Vampyre
by ElenaC

Chapter IV – In The Light Of Day

- Holmes -

As I walk alongside my unlikely companion, I deduce from his manner of speech, his familiarity with the area and the apparel he is wearing that he cannot be much older than he appears (for I rather doubt that a vampire is subject to the mortal process of aging and, therefore, potentially immortal - yet another implication I have not grasped in its entirety). His speech proclaims rather humble, East London origins, but as he moves through the crowds, he exudes a sense of self-confidence that I am tempted to attribute to his vampiric state rather than his native personality, and I find that I am in agreement with this attitude. After all, what harm can these mortals do us?

However, of the hundreds of people who pass us on our way, I notice none other who is like us. This means that there aren't many on average, which in turn means that vampires are not superior to mortals, for otherwise they would certainly have conquered and enslaved all mortals by now, or be at the very least more numerous. Clearly, there is a flaw in my assumption of superiority, stemming, no doubt, from incomplete data. Maybe there is some natural factor that limits uncontrolled growth of the vampire population, such as some even stronger enemy.

This leads to another line of thought I have carefully suppressed till now: if vampires exist, what else is there? How wrong have I been in my assumption that the mortal world is big enough for us?

My speculation is halted when we reach our destination. My fellow vampire waves me inside the public house, muttering, "We can enter freely here" before motioning me into the back room he mentioned, and I file his remark away for later examination. The landlord knows my companion by sight, nodding at him and greeting him with "Hello, Pete". I can detect no suspicion in the landlord's demeanour, which either means that he knows nothing of Pete's condition, or that he has no objection to it.

We sit down at the single, small table in the back room, lit only by a single candle. I eye the flame warily, but now that I am expecting it, I can control the unreasoning fear the sight causes in me – obviously something that gets easier with practice.

"Peter Carpenter," my companion introduces himself.

I nod. "Sherlock Holmes."

Carpenter's eyes open wide. "Sherlock H-" he gasps.

Another one of Watson's faithful readers, then. My dear friend will be pleased to know that he has an audience among the supernatural as well. "I take it you did not know me when you attacked me," I state.

"I – no, I had no idea…. I just thought… it seemed…"

As it does not seem that his sentence is going to contain any meaning, I undertake to interrupt him. "I suggest you start at the beginning."

Carpenter frowns with considerable confusion. "The beginning?"

"Who are you? How did you come to be like you are now? What did you want with the artefact – a phial containing a relic, is it not – and why did you choose to change me?"

"You don't know, then?"

I grind my teeth in impatience. "I know nothing about you save the obvious facts that you used to be a printer, that you were born and have spent most of your life in the area, that you are not much older than your physical appearance, which I should put at around four-and-twenty, and that you at least occasionally read the Strand Magazine but pay little attention to Paget's illustrations."

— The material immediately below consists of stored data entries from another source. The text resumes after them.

(** * disk-viz: the scanner and the scan coordinator

    A shallow embedding of [src/scanner.ts] (tree nodes, the slot limiter,
    the one-shot walk [scanDirectory], the streaming walk [fillNode] with
    its snapshots) and of the scan coordinator of [src/server.ts].

    Conventions.
    - A JavaScript number that holds a byte count is a [Z]; sums are exact
      (the source adds doubles, which is exact below 2^53).
    - The file system is an oracle [FileSystem]: what [readdir], [stat] and
      [du -sk] answer for a path.  The functions of [node:path] are taken
      as fields of the same record.
    - Asynchronous code is a step relation: one step is one continuation
      that runs between two suspension points of the source. *)

From Stdlib Require Import ZArith Lia Ascii String.
From stdpp Require Import base list strings pretty sorting gmap.

#[local] Set Warnings "-register-all".
#[local] Open Scope Z_scope.

(** ** Tree nodes (scanner.ts, lines 5-17) *)

Inductive NodeType := file | directory.

Inductive TreeNode := mkNode {
  name : string;
  path : string;
  size : Z;
  type : NodeType;
  extension : option string;
  children : option (list TreeNode);   (* [None]: the field is absent *)
  truncated : bool                     (* [false]: the field is absent *)
}.

Definition DEFAULT_MAX_DEPTH : nat := 8.
Definition CHILD_LIMIT_DEPTH : nat := 2.
Definition MAX_CHILDREN : nat := 30.

#[global] Instance NodeType_eq_dec : EqDecision NodeType.
Proof. solve_decision. Defined.

(** Induction over a node and, through [Forall], over its children. *)
Section TreeNode_induction.
Variable P : TreeNode → Prop.
Hypothesis P_leaf : ∀ n p s t e tr, P (mkNode n p s t e None tr).
Hypothesis P_inner : ∀ n p s t e cs tr,
    Forall P cs → P (mkNode n p s t e (Some cs) tr).

Fixpoint TreeNode_forall_ind (t : TreeNode) : P t :=
    match t with
    | mkNode n p s ty e None tr => P_leaf n p s ty e tr
    | mkNode n p s ty e (Some cs) tr =>
        P_inner n p s ty e cs tr
          ((fix go (l : list TreeNode) : Forall P l :=
              match l with
              | [] => @List.Forall_nil _ P
              | c :: l' =>
                  @List.Forall_cons _ P c l' (TreeNode_forall_ind c) (go l')
              end) cs)
    end.
End TreeNode_induction.

(** ** Array helpers *)

(** [Array.prototype.sort(cmp)]: a stable sort; [x] goes before the first
    [y] it does not have to follow ([cmp x y <= 0]). *)
Fixpoint sort_insert {A} (cmp : A → A → Z) (x : A) (l : list A) : list A :=
  match l with
  | [] => [x]
  | y :: l' => if cmp x y <=? 0 then x :: l else y :: sort_insert cmp x l'
  end.

Definition js_sort {A} (cmp : A → A → Z) (l : list A) : list A :=
  foldr (sort_insert cmp) [] l.

(** The comparator [(a, b) => b.size - a.size]. *)
Definition by_size_desc (a b : TreeNode) : Z := size b - size a.

(** [cs.reduce((s, c) => s + c.size, 0)] *)
Definition sum_sizes (cs : list TreeNode) : Z :=
  foldl (λ s c, s + size c) 0 cs.

(** ** Snapshots (scanner.ts, lines 183-190 and 268-299) *)

(** [recalcSizes]: sizes bottom-up, children by size descending. *)
Fixpoint recalcSizes (node : TreeNode) : TreeNode :=
  match node with
  | mkNode n p s ty e ch tr =>
      match ch with
      | None => node
      | Some [] => node
      | Some cs =>
          let cs' := js_sort by_size_desc (recalcSizes <$> cs) in
          mkNode n p (sum_sizes cs') ty e (Some cs') tr
      end
  end.

(** The synthetic node that stands for the dropped children. *)
Definition other_node (dirPath : string) (count : nat) (droppedSize : Z)
  : TreeNode :=
  mkNode ("(" +:+ pretty count +:+ " smaller items)")
         (dirPath +:+ "/__other__") droppedSize file None None false.

(** Lines 284-298 and 117-131: keep the first [MAX_CHILDREN] children and
    fold the rest, when they weigh something, into one node. *)
Definition limit_children (dirPath : string) (depth : nat)
    (cs : list TreeNode) : list TreeNode :=
  if bool_decide (CHILD_LIMIT_DEPTH ≤ depth)%nat
     && bool_decide (MAX_CHILDREN < length cs)%nat
  then
    let kept := take MAX_CHILDREN cs in
    let droppedSize := sum_sizes (drop MAX_CHILDREN cs) in
    if 0 <? droppedSize
    then kept ++ [other_node dirPath (length cs - MAX_CHILDREN) droppedSize]
    else kept
  else cs.

(** [applyChildLimits] *)
Fixpoint applyChildLimits (node : TreeNode) (depth : nat) : TreeNode :=
  match node with
  | mkNode n p s ty e ch tr =>
      match ch with
      | None => node
      | Some [] => node
      | Some cs =>
          let cs' := (λ c, applyChildLimits c (S depth)) <$> cs in
          mkNode n p s ty e (Some (limit_children p depth cs')) tr
      end
  end.

(** [snapshot]: the JSON round trip copies the value, which is the
    identity on an immutable term. *)
Definition snapshot (root : TreeNode) : TreeNode :=
  let clone := root in
  recalcSizes (applyChildLimits (recalcSizes clone) 0).

(** ** The file system and [node:path], as the walks see them *)

Inductive DirentKind := DFile | DDirectory | DSymbolicLink | DOther.

(** A [Dirent] of [readdir(dir, { withFileTypes: true })]. *)
Record Dirent := mkDirent { ent_name : string; ent_kind : DirentKind }.

Definition isSymbolicLink (e : Dirent) : bool :=
  match ent_kind e with DSymbolicLink => true | _ => false end.
Definition isDirectory (e : Dirent) : bool :=
  match ent_kind e with DDirectory => true | _ => false end.
Definition isFile (e : Dirent) : bool :=
  match ent_kind e with DFile => true | _ => false end.

Record FileSystem := mkFileSystem {
  readdir : string → option (list Dirent);  (* [None]: the promise rejects *)
  stat : string → option Z;                 (* [stats.size]; [None]: rejects *)
  du : string → option string;              (* stdout of [du -sk]; [None]:
                                               process error or timeout *)
  join : string → string → string;
  basename : string → string;
  extname : string → string;
  toLowerCase : string → string
}.

(** *** [parseInt(s, 10)] on the ASCII part of its definition *)

Definition is_space (c : ascii) : bool :=
  let n := nat_of_ascii c in
  bool_decide (n = 32 ∨ (9 ≤ n ∧ n ≤ 13))%nat.

Definition digit_of (c : ascii) : option Z :=
  let n := Z.of_nat (nat_of_ascii c) in
  if (48 <=? n) && (n <=? 57) then Some (n - 48) else None.

Fixpoint skip_spaces (s : string) : string :=
  match s with
  | String c s' => if is_space c then skip_spaces s' else s
  | EmptyString => s
  end.

(** The value of the longest prefix of digits, [acc] being the value of the
    digits already read. *)
Fixpoint read_digits (acc : Z) (s : string) : Z :=
  match s with
  | String c s' =>
      match digit_of c with
      | Some d => read_digits (10 * acc + d) s'
      | None => acc
      end
  | EmptyString => acc
  end.

Definition starts_with_digit (s : string) : bool :=
  match s with
  | String c _ => bool_decide (is_Some (digit_of c))
  | EmptyString => false
  end.

(** [None] is [NaN]. *)
Definition parseInt (s : string) : option Z :=
  let s1 := skip_spaces s in
  let '(sign, s2) :=
    match s1 with
    | String "-"%char r => (-1, r)
    | String "+"%char r => (1, r)
    | _ => (1, s1)
    end in
  if starts_with_digit s2 then Some (sign * read_digits 0 s2) else None.

(** [text.split("\t")[0]] *)
Fixpoint before_tab (text : string) : string :=
  match text with
  | String c s' =>
      if bool_decide (nat_of_ascii c = 9%nat) then EmptyString
      else String c (before_tab s')
  | EmptyString => EmptyString
  end.

Section Walks.
Variable fs : FileSystem.

(** ** [fastDirSize] (lines 305-322)

    [aborted] is the state of the signal when the promise of [du]
    settles: an abort kills the child and rejects, and both checks of the
    signal return 0. *)
Definition fastDirSize (dirPath : string) (aborted : bool) : Z :=
  if aborted then 0
  else match du fs dirPath with
       | None => 0
       | Some text =>
           match parseInt (before_tab text) with
           | None => 0
           | Some kb => kb * 1024
           end
       end.

(** [basename(dirPath) || dirPath] *)
Definition dir_name (dirPath : string) : string :=
  if bool_decide (basename fs dirPath = "") then dirPath
  else basename fs dirPath.

(** [extname(name).toLowerCase() || undefined] *)
Definition file_extension (entryName : string) : option string :=
  let e := toLowerCase fs (extname fs entryName) in
  if bool_decide (e = "") then None else Some e.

He smiles in obvious delight. "This is just like being in one of your stories! You are, of course, correct on every count."

"I am glad I managed to amuse you. Now, if you please."

He leans back in his chair and composes himself. "There's not much to tell. I'm an orphan with no living relatives and have led an unremarkable life as a printer, as you said. That changed five years ago, when I was attacked on my way to the pub – this very pub, in fact -, and left for dead in the street. When I came to, I was like this. It was horrible. The hunger, and the aversion to daylight and food, my God, looking at people and only seeing the blood in them – you have no idea what I went through. Or maybe you do. Anyhow, I tried to do the same thing you obviously did - seek out the one who made me to get answers. But I couldn't even find out who it was. So, there I was, a vampire with no clue. All I knew was that I had changed, and everything was different, and that I had turned into something I could not understand with no way of finding out anything about it except from books. So I studied everything that has been written about my kind. The only fact that looked to be of any help was that there appear to be some religious connotations. That's why I finally decided to steal that relic. There was a text in a book about the power of some relics have of exorcising evil, that such objects are imbued with the strength of the Lord, and I hoped that I might somehow reverse my condition with the aid of one of them. I found out about that phial, drifted into the church in mist shape, grabbed the phial while the priest's back was turned, and drifted out again. I tried everything I could think of, but, as you can see, I'm still the same. It didn't work. Nothing works. There's no hope." There is a desperation in his voice that I cannot believe is false.

I admit to a sinking feeling at those words, for I had hoped he might be able to give me something to go on. "Are you saying that, after five years, you have not found even a hint to a solution to your problem? No other vampires to offer suggestions? Nothing?"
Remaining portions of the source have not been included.